Task: Every line from the first one in the listing down to the line with "samples and an" should be restated word for word.

Data supplied:

(** C1.  With an engine that returns [k] in-range centres whenever
    [1 <= k <= number of samples], [extract_palette] returns a palette of
    exactly [k] entries, every channel of which is an integer of [0,255]. *)
Theorem extract_palette_size_and_range :
  engine_clusters fit ->
  forall (pixels : list color) (k : Z) (g : rng),
    1 <= k -> k <= Z.of_nat (List.length pixels) -> Forall valid_pixel pixels ->
    exists palette,
      fst (extract_palette fit pixels k g) = Ok palette /\
      Z.of_nat (List.length palette) = k /\
      Forall (fun pc => valid_pixel (rgb pc)) palette.
Proof.
  intros Hfit pixels k g Hk1 Hk2 Hpx.
  destruct (Hfit k (Some 0) pixels g (conj Hk1 Hk2) Hpx) as (centers & Hc & Hlen & Hin).
  destruct (fit k (Some 0) pixels g) as [fitted g'] eqn:E. cbn [fst] in Hc. subst fitted.
  rewrite (extract_palette_unfold _ _ _ _ _ E). cbn [fst].
  eexists. split; [reflexivity|]. split.
  - now rewrite length_map, sorted_length, length_map.
  - apply Forall_map. cbn [rgb]. apply sorted_Forall.
    apply centers_astype_int_valid, Hin.
Qed.



(** C3.  With an engine whose seeded runs do not depend on the
    process-wide generator, two calls of [extract_palette] on the same
    samples and the same [k] return the same result, whatever the state of
    that generator at each call, and leave it as they found it. *)
Theorem extract_palette_deterministic :
  engine_seeded fit ->
  forall (pixels : list color) (k : Z) (g1 g2 : rng),
    fst (extract_palette fit pixels k g1) = fst (extract_palette fit pixels k g2) /\
    snd (extract_palette fit pixels k g1) = g1.
Proof.
  intros Hfit pixels k g1 g2. destruct (Hfit k 0 pixels g1 g2) as [H1 H2].
  unfold extract_palette.
  destruct (fit k (Some 0) pixels g1) as [f1 g1'].
  destruct (fit k (Some 0) pixels g2) as [f2 g2'].
  cbn [fst snd] in *. now subst.
Qed.


(** C9.  With an engine that rejects [k < 1], [k] above the number of
    samples and an empty sample array, [extract_palette] fails with that
    [ValueError] in each of these cases: no palette is returned and no
    default stands in for the argument. *)
Theorem extract_palette_rejects_invalid :
  engine_validates fit ->
  forall (pixels : list color) (k : Z) (g : rng),
    (k < 1 \/ Z.of_nat (List.length pixels) < k ->
       fst (extract_palette fit pixels k g) = Raise ValueError) /\
    (pixels = [] -> fst (extract_palette fit pixels k g) = Raise ValueError).
Proof.
  intros Hfit pixels k g. split; intros H; apply extract_palette_raise, Hfit; tauto.
Qed.

End ExtractPaletteProperties.

(** *** Runs with the concrete engine *)

Section ExtractPaletteRuns.
Local Open Scope Z_scope.

Lemma extract_palette_size_and_range_witness :
  exists palette,
    fst (extract_palette chunk_fit four_pixels 4 0%nat) = Ok palette /\
    Z.of_nat (List.length palette) = 4 /\
    Forall (fun pc => valid_pixel (rgb pc)) palette.
Proof.
  apply (extract_palette_size_and_range chunk_fit chunk_fit_clusters).
  - lia.
  - simpl. lia.
  - unfold four_pixels, valid_pixel. repeat constructor; lia.
Defined.



Lemma extract_palette_deterministic_witness :
  fst (extract_palette chunk_fit four_pixels 2 3%nat) =
  fst (extract_palette chunk_fit four_pixels 2 8%nat) /\
  snd (extract_palette chunk_fit four_pixels 2 3%nat) = 3%nat.
Proof.
  apply (extract_palette_deterministic chunk_fit chunk_fit_seeded).
Defined.

(** Without a seed the same engine does depend on the generator: the
    determinism above comes from [random_state=0]. *)
Example chunk_fit_unseeded_differs :
  fst (chunk_fit 2 None four_pixels 0%nat) <> fst (chunk_fit 2 None four_pixels 1%nat).
Proof. vm_compute. discriminate. Qed.

Lemma extract_palette_rejects_invalid_witness :
  fst (extract_palette chunk_fit four_pixels 0 0%nat) = Raise ValueError /\
  fst (extract_palette chunk_fit four_pixels 5 0%nat) = Raise ValueError /\
  fst (extract_palette chunk_fit [] 1 0%nat) = Raise ValueError.
Proof.
  pose proof (extract_palette_rejects_invalid chunk_fit chunk_fit_validates) as H.
  split; [|split].
  - apply (proj1 (H four_pixels 0 0%nat)). left. lia.
  - apply (proj1 (H four_pixels 5 0%nat)). right. simpl. lia.
  - apply (proj2 (H [] 1 0%nat)). reflexivity.
Defined.

(** The tie of [four_pixels]: as real numbers the two luminances are
    equal, the binary64 keys are not, and the palette lists the entries by
    key, not in the order of emission. *)
Example luminance_tie_binary64 :
  (2126 * 31 + 7152 * 3 + 722 * 9 = 2126 * 0 + 7152 * 0 + 722 * 130) /\
  (luminance (0, 0, 130)%Z <? luminance (31, 3, 9)%Z)%float = true /\
  fst (extract_palette chunk_fit four_pixels 4 0%nat) =
    Ok [ {| rgb := (0, 0, 0) |}; {| rgb := (0, 0, 130) |};
         {| rgb := (31, 3, 9) |}; {| rgb := (255, 255, 255) |} ].
Proof. vm_compute. repeat split. Qed.

(** *** C4 as stated: rounding to nearest and clamping *)




End ExtractPaletteRuns.

(** ** [colorsys] on rationals *)

Section ColorsysProperties.
Import colorsys.
Local Open Scope Q_scope.

Lemma Qltb_lt (x y : Q) : Qltb x y = true <-> x < y.
Proof.
  unfold Qltb. rewrite negb_true_iff, <- not_true_iff_false, Qle_bool_iff.
  split; [apply Qnot_le_lt | apply Qlt_not_le].
Qed.

Lemma Qltb_ge (x y : Q) : Qltb x y = false <-> y <= x.
Proof. unfold Qltb. rewrite negb_false_iff. apply Qle_bool_iff. Qed.

Lemma Qltb_compat (x x' y y' : Q) : x == x' -> y == y' -> Qltb x y = Qltb x' y'.
Proof.
  intros Hx Hy.
  destruct (Qltb x' y') eqn:E.
  - apply Qltb_lt. apply Qltb_lt in E. now rewrite Hx, Hy.
  - apply Qltb_ge. apply Qltb_ge in E. now rewrite Hx, Hy.
Qed.

Lemma Qeq_bool_false (x y : Q) : ~ x == y -> Qeq_bool x y = false.
Proof.
  intros H. apply not_true_iff_false. intros E. apply H.
  now apply Qeq_bool_iff.
Qed.

Lemma Qeq_bool_true (x y : Q) : x == y -> Qeq_bool x y = true.
Proof. apply Qeq_bool_iff. Qed.

(** *** Remainders modulo 1 *)

Lemma cong1_refl (x : Q) : cong1 x x.
Proof. exists 0%Z. ring. Qed.

Lemma cong1_shift (x y : Q) (k : Z) : x == y + inject_Z k -> cong1 x y.
Proof. intros H. now exists k. Qed.

Lemma cong1_trans (x y z : Q) : cong1 x y -> cong1 y z -> cong1 x z.
Proof.
  intros [k Hk] [j Hj]. exists (j + k)%Z. rewrite Hk, Hj, inject_Z_plus. ring.
Qed.

Lemma cong1_sym (x y : Q) : cong1 x y -> cong1 y x.
Proof.
  intros [k Hk]. exists (- k)%Z. rewrite Hk, inject_Z_opp. ring.
Qed.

Output of the exercise:
(** C1.  With an engine that returns [k] in-range centres whenever
    [1 <= k <= number of samples], [extract_palette] returns a palette of
    exactly [k] entries, every channel of which is an integer of [0,255]. *)
Theorem extract_palette_size_and_range :
  engine_clusters fit ->
  forall (pixels : list color) (k : Z) (g : rng),
    1 <= k -> k <= Z.of_nat (List.length pixels) -> Forall valid_pixel pixels ->
    exists palette,
      fst (extract_palette fit pixels k g) = Ok palette /\
      Z.of_nat (List.length palette) = k /\
      Forall (fun pc => valid_pixel (rgb pc)) palette.
Proof.
  intros Hfit pixels k g Hk1 Hk2 Hpx.
  destruct (Hfit k (Some 0) pixels g (conj Hk1 Hk2) Hpx) as (centers & Hc & Hlen & Hin).
  destruct (fit k (Some 0) pixels g) as [fitted g'] eqn:E. cbn [fst] in Hc. subst fitted.
  rewrite (extract_palette_unfold _ _ _ _ _ E). cbn [fst].
  eexists. split; [reflexivity|]. split.
  - now rewrite length_map, sorted_length, length_map.
  - apply Forall_map. cbn [rgb]. apply sorted_Forall.
    apply centers_astype_int_valid, Hin.
Qed.



(** C3.  With an engine whose seeded runs do not depend on the
    process-wide generator, two calls of [extract_palette] on the same
    samples and the same [k] return the same result, whatever the state of
    that generator at each call, and leave it as they found it. *)
Theorem extract_palette_deterministic :
  engine_seeded fit ->
  forall (pixels : list color) (k : Z) (g1 g2 : rng),
    fst (extract_palette fit pixels k g1) = fst (extract_palette fit pixels k g2) /\
    snd (extract_palette fit pixels k g1) = g1.
Proof.
  intros Hfit pixels k g1 g2. destruct (Hfit k 0 pixels g1 g2) as [H1 H2].
  unfold extract_palette.
  destruct (fit k (Some 0) pixels g1) as [f1 g1'].
  destruct (fit k (Some 0) pixels g2) as [f2 g2'].
  cbn [fst snd] in *. now subst.
Qed.


(** C9.  With an engine that rejects [k < 1], [k] above the number of
    samples and an empty sample array, [extract_palette] fails with that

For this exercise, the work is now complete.